National Post

Staff reunite at site of California massacre

- By Justin Pritchard

• In the San Bernardino offices of the Inland Regional Center, Christmas did not come after a couple massacred 14 people at a holiday party a month ago.

Tinsel still festoons cubicles. A small tree with presents sits undisturbe­d. A sign-up sheet to bring in food remains empty of names.

Few of its 600 employees have gone to the office since, other than making a brief visit to gather personal belongings a week after the Dec. 2 terror attack. On Monday they return.

While many have continued to work, visiting the homes of autistic children and mentally disabled adults, they haven’t been together in the place where everything froze once police officers whisked them away.

Amid the investigat­ion and cleanup, the campus has been locked behind a chain link fence wrapped in green mesh. Within that perimeter, in one corner, is a second fence.

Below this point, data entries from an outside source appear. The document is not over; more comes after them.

(* ===== verification/_CoqProject ===== *)
-Q . S2P
Prelude.v
MqttPacket.v
MqttPublish.v
MqttSubscribe.v
MqttConnect.v
MqttTopic.v
MqttClient.v
MqttClientProofs.v
MqttCommands.v
MqttSafety.v
MqttLinux.v
OvpnBuffer.v
OvpnFrame.v
OvpnPacketId.v
OvpnReliable.v
OvpnList.v
MqttWireProps.v
MqttClientProps.v
OvpnProps.v
OvpnFragment.v
OvpnFragmentProofs.v
OvpnCrypto.v
OvpnCryptoProofs.v
OvpnKey.v
OvpnKeyFile.v
OvpnKeyProofs.v
OvpnDataProps.v
OvpnKeyProps.v
OvpnStream.v
OvpnStreamProofs.v
OvpnStreamProps.v
OvpnBase64.v
OvpnMbuf.v
OvpnMbufProofs.v
OvpnTime.v
OvpnSchedule.v
OvpnScheduleProofs.v
OvpnScheduleProps.v
OvpnPool.v
OvpnPoolProofs.v
OvpnProto.v
OvpnProtoProofs.v
OvpnNatProofs.v
OvpnProtoProps.v
OvpnMroute.v
OvpnMrouteProofs.v
OvpnPf.v
OvpnPfProofs.v
OvpnMulti.v
OvpnMultiProofs.v
OvpnMultiOpsProofs.v
OvpnMultiProps.v
OvpnSwitch.v
OvpnSwitchProofs.v
OvpnSwitchProps.v
OvpnServer.v
OvpnServerLoop.v
OvpnServerProofs.v
OvpnServerOpsProofs.v
OvpnServerEventProofs.v
OvpnServerLoopProofs.v
OvpnServerProps.v
(* ===== verification/MqttPacket.v ===== *)
(** * MQTT packets: the wire primitives

    Models [paho/src/MQTTPacket/src/MQTTPacket.c]: the header byte, the
    remaining-length code, integers and strings on the wire, and the two
    functions that read a whole packet, blocking and non-blocking.

    A [char *] into a buffer is an offset into the buffer's content; reading
    through it is [load], writing is [store].  An [MQTTString] that points into
    a buffer carries the bytes of the buffer from that point on. *)
From S2P Require Import Prelude.

(** ** Data *)

Definition MQTTPACKET_BUFFER_TOO_SHORT : Z := -2.
Definition MQTTPACKET_READ_ERROR : Z := -1.

Definition CONNECT : Z := 1.
Definition CONNACK : Z := 2.
Definition PUBLISH : Z := 3.
Definition PUBACK : Z := 4.
Definition PUBREC : Z := 5.
Definition PUBREL : Z := 6.
Definition PUBCOMP : Z := 7.
Definition SUBSCRIBE : Z := 8.
Definition SUBACK : Z := 9.
Definition UNSUBSCRIBE : Z := 10.
Definition UNSUBACK : Z := 11.
Definition PINGREQ : Z := 12.
Definition PINGRESP : Z := 13.
Definition DISCONNECT : Z := 14.

(** [MQTTHeader]: the byte with the given bit-fields, least significant first
    ([retain], [qos], [dup], [type]); and the fields of a byte. *)
Definition MQTTHeader_byte (type dup qos retain : Z) : Z :=
  field 1 retain + 2 * field 2 qos + 8 * field 1 dup + 16 * field 4 type.
Definition hdr_retain (b : Z) : Z := bits 0 1 b.
Definition hdr_qos (b : Z) : Z := bits 1 2 b.
Definition hdr_dup (b : Z) : Z := bits 3 1 b.
Definition hdr_type (b : Z) : Z := bits 4 4 b.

It seals the conference centre that San Bernardino County’s health department was renting for a holiday luncheon when the two attackers began their assault. A county restaurant inspector targeting his co-workers was joined by his wife in killing 14 and wounding dozens. The FBI says the attackers were motivated by radical Islamist beliefs.

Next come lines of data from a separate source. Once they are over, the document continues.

(* ===== verification/MqttPublish.v ===== *)
(** * PUBLISH packets and acknowledgements

    Models [MQTTSerializePublish.c] and [MQTTDeserializePublish.c] of
    [paho/src/MQTTPacket/src].  A serializer takes the buffer and returns the C
    result with the buffer afterwards; a deserializer takes the caller's output
    variables and returns them with the C result. *)
From S2P Require Import Prelude MqttPacket.

(** ** PUBLISH *)

Definition MQTTSerialize_publishLength (qos : Z) (topicName : MQTTString) (payloadlen : Z) :
    outcome Z :=
  t ← int (2 + MQTTstrlen topicName);
  len ← int (t + payloadlen);
  if decide (qos > 0) then int (len + 2) else Ret len.

Definition MQTTSerialize_publish (buf : list Z) (buflen dup qos retained packetid : Z)
    (topicName : MQTTString) (payload : list Z) (payloadlen : Z) : outcome (Z * list Z) :=
  rem_len ← MQTTSerialize_publishLength qos topicName payloadlen;
  len ← MQTTPacket_len rem_len;
  if decide (len > buflen) then Ret (MQTTPACKET_BUFFER_TOO_SHORT, buf)
  else
    w ← writeChar (MQTTHeader_byte PUBLISH dup qos retained) (WCur buf 0);
    w ← MQTTPacket_encode rem_len w;
    w ← writeMQTTString topicName w;
    w ← (if decide (qos > 0) then writeInt packetid w else Ret w);
    w ← memcpy payload payloadlen w;
    Ret (Z.of_nat (wpos w), wmem w).

Record PublishData := {
  pub_dup : Z;
  pub_qos : Z;
  pub_retained : Z;
  pub_packetid : Z;
  pub_topicName : MQTTString;
  pub_payload : list Z;
  pub_payloadlen : Z;
}.

Definition MQTTDeserialize_publish (o : PublishData) (buf : list Z) (buflen : Z) :
    outcome (Z * PublishData) :=
  '(byte, curdata) ← readChar buf 0;
  if decide (hdr_type byte ≠ PUBLISH) then Ret (0, o)
  else
    let qos := hdr_qos byte in
    '(rc, mylen) ← MQTTPacket_decodeBuf buf curdata;
    let curdata := (curdata + Z.to_nat rc)%nat in
    let enddata := (curdata + Z.to_nat mylen)%nat in
    '(ok, topicName, curdata) ← readMQTTLenString (pub_topicName o) buf curdata enddata;
    let o :=
      {| pub_dup := hdr_dup byte; pub_qos := qos; pub_retained := hdr_retain byte;
         pub_packetid := pub_packetid o; pub_topicName := topicName;
         pub_payload := pub_payload o; pub_payloadlen := pub_payloadlen o |} in
    if decide (ok = 0 ∨ Z.of_nat enddata - Z.of_nat curdata < 0) then Ret (rc, o)
    else
      '(packetid, curdata) ←
        (if decide (qos > 0) then readInt buf curdata else Ret (pub_packetid o, curdata));
      Ret (1, {| pub_dup := pub_dup o; pub_qos := qos; pub_retained := pub_retained o;
                 pub_packetid := packetid; pub_topicName := topicName;
                 pub_payload := drop curdata buf;
                 pub_payloadlen := Z.of_nat enddata - Z.of_nat curdata |}).

(** ** Acknowledgements *)

Definition MQTTSerialize_ack (buf : list Z) (buflen packettype dup packetid : Z) :
    outcome (Z * list Z) :=
  if decide (buflen < 4) then Ret (MQTTPACKET_BUFFER_TOO_SHORT, buf)
  else
    w ← writeChar (MQTTHeader_byte packettype dup (if decide (packettype = PUBREL) then 1 else 0) 0)
          (WCur buf 0);
    w ← MQTTPacket_encode 2 w;
    w ← writeInt packetid w;
    Ret (Z.of_nat (wpos w), wmem w).

Definition MQTTSerialize_puback (buf : list Z) (buflen packetid : Z) :=
  MQTTSerialize_ack buf buflen PUBACK 0 packetid.

Definition MQTTSerialize_pubrel (buf : list Z) (buflen dup packetid : Z) :=
  MQTTSerialize_ack buf buflen PUBREL dup packetid.

Definition MQTTSerialize_pubcomp (buf : list Z) (buflen packetid : Z) :=
  MQTTSerialize_ack buf buflen PUBCOMP 0 packetid.

Record AckData := { ack_type : Z; ack_dup : Z; ack_packetid : Z }.

Definition MQTTDeserialize_ack (o : AckData) (buf : list Z) (buflen : Z) :
    outcome (Z * AckData) :=
  '(byte, curdata) ← readChar buf 0;
  let o := {| ack_type := hdr_type byte; ack_dup := hdr_dup byte;
              ack_packetid := ack_packetid o |} in
  '(rc, mylen) ← MQTTPacket_decodeBuf buf curdata;
  let curdata := (curdata + Z.to_nat rc)%nat in
  let enddata := (curdata + Z.to_nat mylen)%nat in
  if decide (Z.of_nat enddata - Z.of_nat curdata < 2) then Ret (rc, o)
  else
    '(packetid, _) ← readInt buf curdata;
    Ret (1, {| ack_type := ack_type o; ack_dup := ack_dup o; ack_packetid := packetid |}).

(** ** Reference: the packets of the protocol *)

(** The packet identifier, absent at QoS 0. *)
Definition opt_id (qos packetid : Z) : list Z :=
  if decide (qos > 0) then be16 packetid else [].

Definition publish_body (qos packetid : Z) (topic payload : list Z) : list Z :=
  utf_bytes topic ++ opt_id qos packetid ++ payload.

Definition publish_packet (dup qos retained packetid : Z) (topic payload : list Z) : list Z :=
  packet (MQTTHeader_byte PUBLISH dup qos retained) (publish_body qos packetid topic payload).

Definition ack_packet (type dup qos packetid : Z) : list Z :=
  packet (MQTTHeader_byte type dup qos 0) (be16 packetid).

(** ** Lemmas *)


Lemma length_ack_packet type dup qos packetid :
  length (ack_packet type dup qos packetid) = 4%nat.
Proof. done. Qed.

Lemma length_opt_id qos packetid :
  length (opt_id qos packetid) = if decide (qos > 0) then 2%nat else 0%nat.
Proof. unfold opt_id. by case_decide. Qed.

Lemma opt_id_bytes qos packetid : Forall is_byte (opt_id qos packetid).
Proof. unfold opt_id. case_decide; [apply be16_bytes|constructor]. Qed.

#[export] Hint Resolve opt_id_bytes : bytes.

Lemma writeInt_opt qos packetid w :
  is_u16 packetid →
  (if decide (qos > 0) then writeInt packetid w else Ret w) = put (opt_id qos packetid) w.
Proof. intros. unfold opt_id. case_decide; [by apply writeInt_put|done]. Qed.

Lemma length_publish_body qos packetid topic payload :
  length (publish_body qos packetid topic payload) =
  (2 + length topic + length (opt_id qos packetid) + length payload)%nat.
Proof. unfold publish_body. rewrite !length_app, length_utf. lia. Qed.
#[export] Hint Rewrite length_publish_body : len.

Lemma publish_body_bytes qos packetid topic payload :
  Forall is_byte topic → Forall is_byte payload →
  Forall is_byte (publish_body qos packetid topic payload).
Proof.
  intros. unfold publish_body. rewrite !Forall_app.
  auto using utf_bytes_bytes, opt_id_bytes.
Qed.

Lemma publishLength_ok qos packetid topic payload :
  wf_string topic → Z.of_nat (length payload) < 268435456 →
  MQTTSerialize_publishLength qos topic (Z.of_nat (length payload)) =
  Ret (Z.of_nat (length (publish_body qos packetid (MQTTString_bytes topic) payload))).
Proof.
  intros Ht Hp. pose proof Ht as (_ & Hl & _).
  unfold MQTTSerialize_publishLength. rewrite MQTTstrlen_ok by done.
  int_steps.
  rewrite length_publish_body, length_opt_id. case_decide; f_equal; lia.
Qed.

Lemma MQTTSerialize_publish_ok buf buflen dup qos retained packetid topic payload :
  let topic_bytes := MQTTString_bytes topic in
  let pkt := publish_packet dup qos retained packetid topic_bytes payload in
  wf_string topic → Forall is_byte payload → is_u16 packetid →
  Z.of_nat (length (publish_body qos packetid topic_bytes payload)) < 268435456 →
  buflen ≤ Z.of_nat (length buf) →
  ∃ L, Z.of_nat (length pkt) ≤ L ≤ Z.of_nat (length pkt) + 1 ∧
    MQTTSerialize_publish buf buflen dup qos retained packetid topic payload
      (Z.of_nat (length payload)) =
    if decide (L > buflen) then Ret (MQTTPACKET_BUFFER_TOO_SHORT, buf)
    else Ret (Z.of_nat (length pkt), pkt ++ drop (length pkt) buf).
Proof.
  cbv zeta. unfold publish_packet. intros Ht Hp Hid Hn Hl. pose proof Ht as (Htb & _).
  pose proof (length_publish_body qos packetid (MQTTString_bytes topic) payload) as Hlb.
  pose proof (publishLength_ok qos packetid topic payload Ht) as Hpl.
  remember (publish_body _ _ _ _) as body eqn:Hbody.
  destruct (MQTTPacket_len_bounds (Z.of_nat (length body))) as (L & HL & Hb); [lia|].
  pose proof (length_packet (MQTTHeader_byte PUBLISH dup qos retained) body) as Hsz.
  exists L. split; [lia|]. unfold MQTTSerialize_publish.
  rewrite Hpl by lia. bret. rewrite HL. bret.
  case_decide as Hgt; [done|]. unfold packet_size in *.
  rewrite filled_start.
  wr writeChar_put.
  wr encode_put.
  wr writeMQTTString_put.
  wr writeInt_opt.
  wr memcpy_put.
  wr_done (packet (MQTTHeader_byte PUBLISH dup qos retained) body)
    ltac:(rewrite Hbody; unfold publish_body).
Qed.

Lemma MQTTDeserialize_publish_ok o dup qos retained packetid topic payload rest buflen :
  0 ≤ dup < 2 → 0 ≤ qos < 4 → 0 ≤ retained < 2 → is_u16 packetid →
  Z.of_nat (length topic) < 65536 →
  Z.of_nat (length (publish_body qos packetid topic payload)) < 268435456 →
  MQTTDeserialize_publish o
    (publish_packet dup qos retained packetid topic payload ++ rest) buflen =
  Ret (1, {| pub_dup := dup; pub_qos := qos; pub_retained := retained;
             pub_packetid := if decide (qos > 0) then packetid else pub_packetid o;
             pub_topicName := read_string topic (opt_id qos packetid ++ payload ++ rest);
             pub_payload := payload ++ rest;
             pub_payloadlen := Z.of_nat (length payload) |}).
Proof.
  intros Hd Hq Hr Hid Ht Hn. unfold publish_packet, MQTTDeserialize_publish.
  pose proof (length_publish_body qos packetid topic payload) as Hlb.
  destruct (MQTTHeader_fields PUBLISH dup qos retained) as (Ety & Edup & Eq & Er).
  unfold field in *. change (2 ^ 1) with 2 in *. change (2 ^ 2) with 4 in *.
  rewrite Z.mod_small in Edup, Eq, Er by lia.
  assert (publish_body qos packetid topic payload ++ rest =
    utf_bytes topic ++ (opt_id qos packetid ++ payload ++ rest)) as Hsuf.
  { unfold publish_body. by rewrite <- !app_assoc. }
  remember (publish_body qos packetid topic payload) as body eqn:Hbody.
  pose proof (drop_body (MQTTHeader_byte PUBLISH dup qos retained) body rest) as Hdrop.
  rewrite Hsuf in Hdrop.
  read_header.
  rewrite Eq, Edup, Er. rewrite (readMQTTLenString_drop _ _ _ _ topic _ Hdrop) by lia. bret.
  rewrite decide_False by lia.
  apply drop_app_cut in Hdrop. rewrite length_utf in Hdrop. rewrite Nat.add_assoc in Hdrop.
  cbn [pub_dup pub_qos pub_retained pub_packetid].
  unfold opt_id in *. destruct (decide (qos > 0)) as [Hq0|Hq0].
  - rewrite (readInt_drop _ _ packetid (payload ++ rest)) by done. bret.
    apply drop_app_cut in Hdrop. rewrite length_be16 in *. rewrite Hdrop.
    do 3 f_equal. lia.
  - bret. cbn [app] in Hdrop. rewrite Hdrop. cbn [length] in *. do 3 f_equal. lia.
Qed.

(** When the topic does not fit in the packet the outputs are not written, but
    the result is the number of bytes of the length field: 1, "success", for
    every packet of less than 128 bytes. *)
Lemma MQTTDeserialize_publish_no_topic o dup qos retained b rest buflen :
  MQTTDeserialize_publish o
    (packet (MQTTHeader_byte PUBLISH dup qos retained) [b] ++ rest) buflen =
  Ret (1, {| pub_dup := field 1 dup; pub_qos := field 2 qos; pub_retained := field 1 retained;
             pub_packetid := pub_packetid o;
             pub_topicName := {| cstring := None;
                lenstring_len := lenstring_len (pub_topicName o);
                lenstring_data := lenstring_data (pub_topicName o) |};
             pub_payload := pub_payload o;
             pub_payloadlen := pub_payloadlen o |}).
Proof.
  unfold MQTTDeserialize_publish.
  destruct (MQTTHeader_fields PUBLISH dup qos retained) as (Ety & Ed & Eq & Er).
  rewrite readChar_packet. bret. rewrite Ety, Ed, Eq, Er, decide_False by (intros []; done).
  rewrite decodeBuf_packet by (rewrite ?length_be16; cbn [length]; lia). bret. rewrite body_start_fold, Nat2Z.id.
  cbn [length]. unfold readMQTTLenString. dec. bret. by rewrite decide_True by (by left).
Qed.

(** ** Acknowledgements *)

Lemma MQTTSerialize_ack_ok buf buflen type dup packetid :
  is_u16 packetid → buflen ≤ Z.of_nat (length buf) →
  MQTTSerialize_ack buf buflen type dup packetid =
  if decide (buflen < 4) then Ret (MQTTPACKET_BUFFER_TOO_SHORT, buf)
  else Ret (4, ack_packet type dup (if decide (type = PUBREL) then 1 else 0) packetid ++
               drop 4 buf).
Proof.
  intros Hid Hl. unfold MQTTSerialize_ack. case_decide as Hs; [done|].
  rewrite filled_start.
  wr writeChar_put.
  wr encode_digit.
  wr writeInt_put.
  done.
Qed.

Lemma MQTTDeserialize_ack_ok o type dup qos packetid rest buflen :
  0 ≤ type < 16 → 0 ≤ dup < 2 → is_u16 packetid →
  MQTTDeserialize_ack o (ack_packet type dup qos packetid ++ rest) buflen =
  Ret (1, {| ack_type := type; ack_dup := dup; ack_packetid := packetid |}).
Proof.
  intros Ht Hd Hid. unfold MQTTDeserialize_ack, ack_packet.
  destruct (MQTTHeader_fields type dup qos 0) as (Ety & Edup & _).
  unfold field in *. change (2 ^ 1) with 2 in *. change (2 ^ 4) with 16 in *.
  rewrite Z.mod_small in Ety, Edup by lia. rewrite readChar_packet. bret.
  rewrite decodeBuf_packet by (rewrite ?length_be16; cbn [length]; lia). bret. rewrite body_start_fold, Nat2Z.id.
  rewrite length_be16, Ety, Edup. rewrite decide_False by lia.
  rewrite (readInt_drop _ _ packetid rest) by (done || apply drop_body). by bret.
Qed.

(** A truncated acknowledgement is reported as success as well. *)
Lemma MQTTDeserialize_ack_short o type dup qos body rest buflen :
  (length body < 2)%nat →
  MQTTDeserialize_ack o (packet (MQTTHeader_byte type dup qos 0) body ++ rest) buflen =
  Ret (1, {| ack_type := field 4 type; ack_dup := field 1 dup;
             ack_packetid := ack_packetid o |}).
Proof.
  intros Hb. unfold MQTTDeserialize_ack.
  destruct (MQTTHeader_fields type dup qos 0) as (Ety & Ed & _).
  rewrite readChar_packet. bret. rewrite Ety, Ed, decodeBuf_packet by lia. bret.
  rewrite body_start_fold, Nat2Z.id. rewrite decide_True by lia.
  by destruct body as [|? [|? ?]]; cbn in *; try lia.
Qed.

The conference centre will not reopen Monday, and it’s not clear when it might.

For now, the act of reuniting elsewhere on campus will be a huge step forward for Inland Regional Center staff. They miss the friendly faces, the hallway conversati­ons.

“That’s what I’m hearing from them: ‘ We want to be together again. We want to be back at work,’ ” said Lavinia Johnson, the centre’s executive director.

The plan for Monday morning is, after a welcome and some food in the lounges, to do what social workers and counsellor­s do best — sit and talk, she said. After that, it’s back to work. Profession­al counsellor­s will be on hand for those who want them.

“Our goal is to help people help themselves. And that’s pretty much the same strategy that we want to take with our staff,” said the centre’s associate executive director, Kevin Urtz.

Both Johnson and Urtz have worked more than 25 years at the centre, which, with nearly 31,000 disabled clients in the working- class sprawl east of Los Angeles, is the largest of 21 such facilities in California. It is a vital community resource in a place where about one-third of households live below the poverty line.

Johnson and Urtz expect staff to be resilient. They thanked police personnel and expressed condolence­s for the families of the slain.

But while people want to move ahead, Urtz said he doesn’t expect to ever put that day fully behind him.

“I don’t think we’re ever going to just, you know,” he said, with his voice trailing off. “No, it’s too big.”